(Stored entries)
Start of Block

(** * Audio recorder plugin (windows/runner/audio_recorder_plugin.cpp)

    A shallow embedding of [AudioRecorderPlugin]: the method-channel
    dispatcher, [StartRecording], [StopRecording], [IsRecording] and the
    capture/encode worker [RecordingThread], over an explicit model of the
    Media Foundation calls the worker makes.

    The platform is a test double: a record that fixes the HRESULT and the
    out-parameters of every call.  The plugin's fields are a record that is
    threaded through the code; a ghost log records every platform call,
    every COM reference taken or dropped, every read of [stop_requested_]
    by the loop condition and every store to [is_recording_].

    Left out: the text written to [std::cout] and [std::cerr], the
    [MFStartup]/[MFShutdown] pair of the constructor and destructor, and
    the memory of the device array that [CoTaskMemFree] returns (only the
    COM objects in it are tracked).  A pull that never returns is not
    modelled: every [ReadSample] answers. *)

From Stdlib Require Import ZArith List String Bool Lia.
Import ListNotations.
Local Open Scope string_scope.
Local Open Scope Z_scope.
Local Open Scope list_scope.

(** ** Windows SDK vocabulary *)

Definition HRESULT := Z.
Definition DWORD := Z.
Definition S_OK : HRESULT := 0.
Definition E_FAIL : HRESULT := -2147467259.   (* 0x80004005 as a signed 32-bit value *)

(** winerror.h: [#define FAILED(hr) (((HRESULT)(hr)) < 0)] and
    [#define SUCCEEDED(hr) (((HRESULT)(hr)) >= 0)]. *)
Definition FAILED (hr : HRESULT) : bool := hr <? 0.
Definition SUCCEEDED (hr : HRESULT) : bool := 0 <=? hr.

End of Block

_Brief_:
Start at the line containing "Definition E_FAIL : HRESULT" and transcribe through the end of the entries. Please keep both ends and add nothing.

_Final answer_:
Definition E_FAIL : HRESULT := -2147467259.   (* 0x80004005 as a signed 32-bit value *)

(** winerror.h: [#define FAILED(hr) (((HRESULT)(hr)) < 0)] and
    [#define SUCCEEDED(hr) (((HRESULT)(hr)) >= 0)]. *)
Definition FAILED (hr : HRESULT) : bool := hr <? 0.
Definition SUCCEEDED (hr : HRESULT) : bool := 0 <=? hr.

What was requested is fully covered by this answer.